La température à laquelle la pression de vapeur devient égale à la pression extérieure est appelée point d'ébullition. Le point d'intersection (Figure 4) de la ligne horizontale correspondant à une pression de 760 mm Hg. Art., et la courbe de pression de vapeur correspond au point d'ébullition à pression normale. Tout liquide qui ne se décompose pas lorsqu'il est chauffé à une température à laquelle la pression de vapeur devient 760 mm Hg. Art., a son propre point d'ébullition caractéristique à la pression atmosphérique normale. La figure 4 montre également qu'à une pression de 200 mm Hg. Art. l'eau bouillirait à environ 66°C. Cette dépendance du point d'ébullition à la pression est utilisée dans la pratique de laboratoire et l'industrie pour la distillation sans décomposition de substances bouillant à des températures élevées (distillation sous vide). Dans un certain nombre de supports de référence et d'enseignement, des nomogrammes sont donnés qui permettent de relier les points d'ébullition à pression atmosphérique et sous vide, c'est-à-dire de déterminer la pression résiduelle maximale qui doit être dans l'installation de distillation pour que la substance soit distillée en dessous sa température de décomposition (voir par exemple /3, p. 32/).

D'autres modifications de la distillation ont le même objectif (purification des substances à haut point d'ébullition). Par exemple, la distillation à la vapeur permet de distiller une substance à point d'ébullition élevé à la pression atmosphérique, mais la pression de vapeur au-dessus de la surface du liquide, qui est égale à la pression atmosphérique, est la somme des pressions partielles de la substance elle-même et de la vapeur d'eau. La vapeur d'eau dans cette méthode est soufflée (aspergée) à travers l'épaisseur de la substance dans le cube de distillation.

Dans la plupart des cas, la détermination du point d'ébullition est effectuée lors de la distillation d'une substance lors de sa purification.
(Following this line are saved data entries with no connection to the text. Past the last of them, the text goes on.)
(* ===== verification/Restoring.v ===== *)
(** * The scheduling of a restoration

    What [scheduleGaleraRestore] makes of the pods of a cluster to restore, and
    when the restoration itself is started. *)
From S2P Require Import Prelude Types Objects Names PodLib Kube Utils PodControl Controls Upgrade.
From S2P Require Import Revisions Control Sync Phases Rounds.

Section restoring.
Context `{GaleraPodControlLaws} `{PodUtil}.
Context (gc : defaultGaleraControl).

(** A pod that was created to restore the cluster, of a revision *)
Definition restorePod (revision : string) (pod : Pod) : Prop :=
  pod_has pod GaleraRoleLabel Restore = true ∧ getPodRevision pod = revision.

#[global] Instance restorePod_dec revision pod : Decision (restorePod revision pod).
Proof. unfold restorePod. apply _. Defined.

Definition running (pods : list Pod) : list Pod := filter (λ p, isRunningAndReady p = true) pods.
Definition notRunning (pods : list Pod) : list Pod := filter (λ p, isRunningAndReady p = false) pods.

(** Either every pod restores, and nothing is done, or the round stops. *)
Lemma classifyRestore_inv g revision pods m st env h o st' t :
  classifyRestore g revision pods m st env h = (o, st', t) →
  st'.(st_Members) = st.(st_Members) ∧ st'.(st_Phase) = st.(st_Phase) ∧
  ((Forall (restorePod revision) pods ∧ t = [] ∧
    ∃ m', o = Ok (Some m') ∧ m'.(m_ready) = m.(m_ready) ++ running pods ∧
          m'.(m_unready) = m.(m_unready) ++ notRunning pods ∧
          m'.(m_podSuffixes) = m.(m_podSuffixes) ++ (getPodSuffix ∘ pod_Name <$> pods)) ∨
   ∃ l1 p l2, pods = l1 ++ p :: l2 ∧ Forall (restorePod revision) l1 ∧ ¬ restorePod revision p ∧
     (∀ m', o ≠ Ok (Some m')) ∧
     ∃ h', t = snd (ForceDeletePodAndClaim g p env h')).
Proof.
  revert m st h. induction pods as [|p l IH]; intros m st h; cbn [classifyRestore].
  { intros [= <- <- <-]. split_and!; [done..|left]. split_and!; [done..|]. exists m.
    by rewrite !app_nil_r. }
  rewrite modify_bind. case_decide as Hp.
  - rewrite modify_bind. intros (Hm & Hph & [(HF & -> & m' & -> & Hr & Hu & Hs)|(l1 & q & l2 & -> & Hl & Hq)])%IH.
    + split_and!; [done..|left]. split_and!; [by constructor|done|]. exists m'. split; [done|].
      unfold running, notRunning in *. rewrite !filter_cons. rewrite Hr, Hu, Hs. cbn.
      destruct (isRunningAndReady p); cbn; rewrite <- ?app_assoc; done.
    + split_and!; [done..|right]. exists (p :: l1), q, l2. split_and!; [done|by constructor|apply Hq..].
  - intros E. split_and!; [..|right; exists [], p, l; split_and!; [done|constructor|done|..]];
      apply SM_bind_inv in E as [([] & st1 & t1 & t2 & [-> E1]%lift_inv & E & ->)|(Ho & o' & [-> E]%lift_inv & _)];
      try injection E as <- <- <-; try done.
    + intros m' ->. discriminate Ho.
    + exists h. by rewrite app_nil_r, E1.
    + exists h. by rewrite E.
Qed.

Definition not_restore (e : event) : Prop := match e with EvRestore _ _ _ => False | _ => True end.

Lemma scheduleGaleraRestore_not_restore g rev pods claims creds :
  emitsS not_restore (scheduleGaleraRestore gc g rev pods claims creds).
Proof.
  assert (∀ m, emitsS not_restore (classifyRestore g rev pods m)) as Hc
    by (induction pods; intros m; cbn [classifyRestore]; quiet_tac).
  assert (∀ ps bs sc l, emits not_restore (unusedClaims g ps bs sc claims l)) as Hu
    by (induction claims; intros; cbn [unusedClaims]; quiet_tac).
  assert (∀ l, emitsS not_restore (examineUnready g l rev rev)) as He
    by (induction l; cbn [examineUnready]; quiet_tac).
  assert (∀ l, emits not_restore (forceDeletePods g l)) as Hf
    by (induction l; cbn [forceDeletePods]; quiet_tac).
  assert (∀ ps l, emits not_restore (newPodName g ps l)) as Hn.
  { intros ps l. eapply emits_impl; [apply newPodName_emits|]. intros e [He'| ->]; [by destruct e|done]. }
  unfold scheduleGaleraRestore, checkUnreadyPodBeforeCreatingPod, createPod,
    considerPodAndClaimTermination, scaleDown, deleteNoMatchingClaimsAndListUnusedClaims.
  repeat first [apply Hc|apply Hu|apply He|apply Hf|apply Hn|progress quiet_tac].
Qed.

Lemma consider_ready g ready unready claims unused n cur next creds :
  allS same_ready (considerPodAndClaimTermination g ready unready claims unused n cur next creds).
Proof. unfold considerPodAndClaimTermination, scaleDown. ready_tac. Qed.

(** The pods a restoration creates *)
Definition restores (g : Galera) (rev : string) (pod : Pod) : Prop :=
  pod_has pod GaleraRoleLabel Restore = true ∧
  pod_label pod GaleraStateLabel = Some StateStandalone ∧ getPodRevision pod = rev.

Lemma new_pod_restores g rev addresses init creds podSuffixes unused env pod :
  new_pod g rev Restore addresses init creds podSuffixes unused env pod → restores g rev pod.
Proof.
  intros (? & ? & ? & ? & ? & _ & _ & (_ & Hl & _)). unfold restores, pod_has, pod_label,
    getPodRevision, label_or_empty, pod_label. rewrite Hl. split_and!; [|reflexivity..].
  by apply bool_decide_eq_true.
Qed.

(** What is left once all the pods restore *)
Lemma scheduled_inv g rev m claims creds n st env h o st' t :
  replicas g = Ok n →
  (defaultSCName ← lift GetNameDefaultStorageClass;
   '(unused, op) ← lift (deleteNoMatchingClaimsAndListUnusedClaims g m.(m_podSuffixes) []
                           claims defaultSCName);
   if (op : bool) then mret tt
   else
     n ← lift (pureM (replicas g));
     if decide (len32 m.(m_ready) < n)
     then checkUnreadyPodBeforeCreatingPod gc g m.(m_unready) rev rev rev
            Restore "" creds m.(m_podSuffixes) unused
     else considerPodAndClaimTermination g m.(m_ready) m.(m_unready) claims unused n
            rev rev creds) st env h = (o, st', t) →
  same_ready st st' ∧
  (Forall no_create t ∨ len32 m.(m_ready) < n ∧
   ∀ ns pod err, EvPodCreate ns pod err ∈ t → ns = g.(g_Namespace) ∧ restores g rev pod).
Proof.
  intros Hn E. split.
  { match type of E with ?f _ _ _ = _ => assert (allS same_ready f) as Hr end; [|by apply Hr in E].
    repeat first [apply checkUnready_ready|apply consider_ready|progress ready_tac]. }
  revert E. match goal with |- ?f _ _ _ = _ → _ =>
    enough (reaches env (λ _ _ t, len32 m.(m_ready) < n ∧
      ∀ ns pod err, EvPodCreate ns pod err ∈ t → ns = g.(g_Namespace) ∧ restores g rev pod) f) as Hf end.
  - intros [Hq|(t1 & t2 & -> & Hq & Hl & Hk)]%Hf; [by left|right]. split; [done|].
    intros ns pod err [Hin|Hin]%elem_of_app; [|by eapply Hk].
    rewrite Forall_forall in Hq. by apply Hq in Hin as [_ ?].
  - apply reaches_quiet; [quiet_tac|intros sc _ _ _ _ _]. apply reaches_bind.
    { apply emitsS_lift. unfold deleteNoMatchingClaimsAndListUnusedClaims.
      generalize (@nil string) at 2 as l. induction claims; intros l; cbn [unusedClaims]; quiet_tac. }
    intros [unused []] st1 h1 st1' t1 [_ E]%lift_inv; [by right|].
    apply unusedClaims_quiet in E as ->. left. split; [constructor|].
    apply reaches_quiet; [apply quiet_pure|]. intros n' st2 h2 st2' t2 [_ E2]%lift_inv.
    rewrite Hn in E2. injection E2 as <- <-.
    case_decide; [|apply reaches_end, consider_no_create].
    intros st3 h3 o' st4 t3 E3. apply checkUnready_creates in E3 as [E3|[init (_ & _ & E3)]]; [by left|].
    right. exists [], t3. split_and!; [done|constructor|done|]. intros ns pod err Hin.
    apply E3 in Hin as [-> Hp%new_pod_restores]. done.
Qed.

Lemma lift_pure_bind {A B} (a : A) (f : A → SM B) st env h :
  (lift (pureM (Ok a)) ≫= f) st env h = f a st env h.
Proof. apply (SM_ret_bind a f). Qed.

(** The round of a cluster that is being scheduled for a restoration *)
Lemma scheduleGaleraRestore_inv g rev pods claims creds n st env h o st' t :
  replicas g = Ok n → st.(st_Members).(mem_Ready) = [] →
  scheduleGaleraRestore gc g rev pods claims creds st env h = (o, st', t) →
  (o = Ok tt → st'.(st_Members).(mem_Ready) =
     if decide (Forall (restorePod rev) pods) then pod_Name <$> running pods else []) ∧
  (Forall no_create t ∨ len32 (running pods) < n ∧
   ∀ ns pod err, EvPodCreate ns pod err ∈ t → ns = g.(g_Namespace) ∧ restores g rev pod).
Proof.
  intros Hn Hst. unfold scheduleGaleraRestore.
  intros [(r & st1 & t1 & t2 & E1 & E & ->)|(Ho & o' & E & Ho')]%SM_bind_inv.
  - apply classifyRestore_inv in E1 as (Hm & _ & [(HF & -> & m & [= ->] & Hr & _ & _)
      |(l1 & p & l2 & -> & _ & Hp & Hnot & h' & ->)]).
    + rewrite decide_True by done. cbn [getMembersName] in E. rewrite modify_bind in E.
      cbn in Hr. apply (scheduled_inv _ _ _ _ _ n) in E as [Hs Hc]; [|done]. rewrite Hr in Hs, Hc.
      split; [|by rewrite app_nil_l]. intros _. by rewrite Hs.
    + destruct r as [m|]; [by destruct (Hnot m)|]. injection E as <- <- <-.
      rewrite decide_False by (by intros [_ [? _]%Forall_cons]%Forall_app).
      split; [intros _; by rewrite Hm, Hst|]. left. rewrite app_nil_r.
      eapply Forall_impl; [apply ForceDeletePodAndClaim_emits|]. by intros [].
  - split; [by intros ->|left].
    apply classifyRestore_inv in E as (_ & _ & [(_ & -> & _)|(l1 & p & l2 & _ & _ & _ & _ & h' & ->)]);
      [constructor|]. eapply Forall_impl; [apply ForceDeletePodAndClaim_emits|]. by intros [].
Qed.

(** A cluster is handed to the restoration exactly when all its pods were
    created to restore it, of the current revision, and as many as it has replicas
    run; the phase says so in the same round, and otherwise the cluster stays to be
    scheduled.  The pods created until then are standalone ones that restore, and
    none is created once enough of them run. *)
Theorem scheduleRestorePhase_spec (g : Galera) (rev : string) (pods : list Pod)
    (claims : list PersistentVolumeClaim) (creds : gmap string string) (n : Z) (st : GaleraStatus)
    (env : Env) (h : history) :
  replicas g = Ok n → n ≠ 0 → st.(st_Members).(mem_Ready) = [] →
  let '(o, st', t) := scheduleRestorePhase gc g rev pods claims creds st env h in
  let scheduled := Forall (restorePod rev) pods ∧ len32 (running pods) = n in
  (EvRestore g pods creds ∈ t → scheduled) ∧
  (o = Ok tt →
     if decide scheduled then EvRestore g pods creds ∈ t ∧ st'.(st_Phase) = GaleraPhaseCopyRestore
     else st'.(st_Phase) = GaleraPhaseScheduleRestore) ∧
  (∀ ns pod err, EvPodCreate ns pod err ∈ t →
     ns = g.(g_Namespace) ∧ restores g rev pod ∧ len32 (running pods) < n).
Proof.
  intros Hn Hn0 Hst.
  destruct (scheduleRestorePhase gc g rev pods claims creds st env h) as [[o st'] t] eqn:E.
  cbv zeta. unfold scheduleRestorePhase in E. rewrite modify_bind in E.
  assert (∀ t, Forall no_create t ∨ len32 (running pods) < n ∧
     (∀ ns pod err, EvPodCreate ns pod err ∈ t → ns = g.(g_Namespace) ∧ restores g rev pod) →
     ∀ ns pod err, EvPodCreate ns pod err ∈ t →
     ns = g.(g_Namespace) ∧ restores g rev pod ∧ len32 (running pods) < n) as Hpods.
  { intros t0 [HF|[Hl Hc]] ns pod err Hin.
    - rewrite Forall_forall in HF. apply HF in Hin. discriminate Hin.
    - apply Hc in Hin as [? ?]. by split_and!. }
  assert (∀ t, Forall not_restore t → EvRestore g pods creds ∉ t) as Hnr.
  { intros t0 HF Hin. rewrite Forall_forall in HF. exact (HF _ Hin). }
  apply SM_bind_inv in E as [([] & st1 & t1 & t2 & E1 & E & ->)|(Ho & o' & E & _)].
  2:{ split_and!; [|by intros ->|].
      - intros Hin. exfalso. eapply Hnr; [|exact Hin].
        eapply emitsS_run; [apply scheduleGaleraRestore_not_restore|exact E].
      - apply Hpods. by eapply (scheduleGaleraRestore_inv _ _ _ _ _ n) in E as [_ E]. }
  assert (EvRestore g pods creds ∉ t1) as Hn1.
  { apply Hnr. eapply emitsS_run; [apply scheduleGaleraRestore_not_restore|exact E1]. }
  assert (st1.(st_Phase) = GaleraPhaseScheduleRestore) as Hph
    by (apply scheduleGaleraRestore_keeps in E1; exact E1).
  apply (scheduleGaleraRestore_inv _ _ _ _ _ n) in E1 as [Hr Hc]; [|done|done].
  specialize (Hr eq_refl). rewrite getStatus_bind, Hn in E.
  rewrite lift_pure_bind in E. cbv beta in E.
  assert (len32 st1.(st_Members).(mem_Ready) = n ↔
          Forall (restorePod rev) pods ∧ len32 (running pods) = n) as Hsch.
  { rewrite Hr. destruct (decide (Forall (restorePod rev) pods)).
    - unfold len32. rewrite length_fmap. tauto.
    - change (len32 []) with 0. split; [congruence|tauto]. }
  destruct (decide (len32 st1.(st_Members).(mem_Ready) = n)) as [Hl|Hl].
  - rewrite modify_bind in E.
    unfold spawnRestore, lift, call in E. injection E as <- <- <-.
    split_and!; [by rewrite <- Hsch| |].
    + intros _. rewrite decide_True by tauto. split; [|done]. set_solver.
    + intros ns pod err Hin. apply (Hpods t1 Hc ns pod err). set_solver.
  - injection E as <- <- <-. rewrite app_nil_r.
    split_and!; [done| |by apply Hpods].
    intros _. by rewrite decide_False by tauto.
Qed.
End restoring.

(** ** Examples *)

#[local] Existing Instances RetryLib_steps RetryLaws_steps NewRealGaleraPodControl
  realGaleraPodControl_laws examplePodUtil.

Definition restore_pods : list Pod :=
  [example_pod "a" Restore "10.0.0.1"; example_pod "b" Restore "10.0.0.2";
   example_pod "c" Restore "10.0.0.3"].

Definition restore_round : outcome unit * GaleraStatus * history :=
  scheduleRestorePhase example_control example_galera "r1" restore_pods [] ∅ emptyStatus env_ok [].

Lemma scheduleRestorePhase_spec_witness :
  fst (fst restore_round) = Ok tt ∧
  (EvRestore example_galera restore_pods ∅ ∈ snd restore_round →
   Forall (restorePod "r1") restore_pods ∧ len32 (running restore_pods) = 3) ∧
  existsb (λ e, match e with EvRestore _ _ _ => true | _ => false end) (snd restore_round) = true.
Proof.
  split; [vm_compute; reflexivity|].
  split; [|vm_compute; reflexivity].
  assert (3 ≠ 0) as H3 by discriminate.
  pose proof (scheduleRestorePhase_spec example_control example_galera "r1" restore_pods [] ∅ 3
    emptyStatus env_ok [] eq_refl H3 eq_refl) as H.
  change (scheduleRestorePhase example_control example_galera "r1" restore_pods [] ∅ emptyStatus
    env_ok []) with restore_round in H.
  destruct restore_round as [[o st'] t]. exact (proj1 H).
Defined.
Si nécessaire, la détermination du point d'ébullition d'une petite quantité de liquide peut être utilisée La microméthode de Sivolobov(Figure 6).

Pour le réaliser, vous pouvez utiliser l'appareil standard de détermination du point de fusion décrit ci-dessus (Figure 5). Une goutte de liquide est placée dans un tube en verre à paroi mince (6) scellé à une extrémité (diamètre ~ 3 mm). Un capillaire (4), scellé à partir de l'extrémité supérieure, est abaissé dans le tube, le tube est attaché au thermomètre avec une bande élastique (5) et chauffé dans l'appareil jusqu'à ce que des bulles commencent à sortir du capillaire en un flux continu. Notez la température à laquelle le bouillonnement continu a commencé. Il correspond au point d'ébullition du liquide. Assurez-vous d'enregistrer la pression barométrique. Par la valeur du point d'ébullition, une substance peut être identifiée et sa pureté peut être déterminée.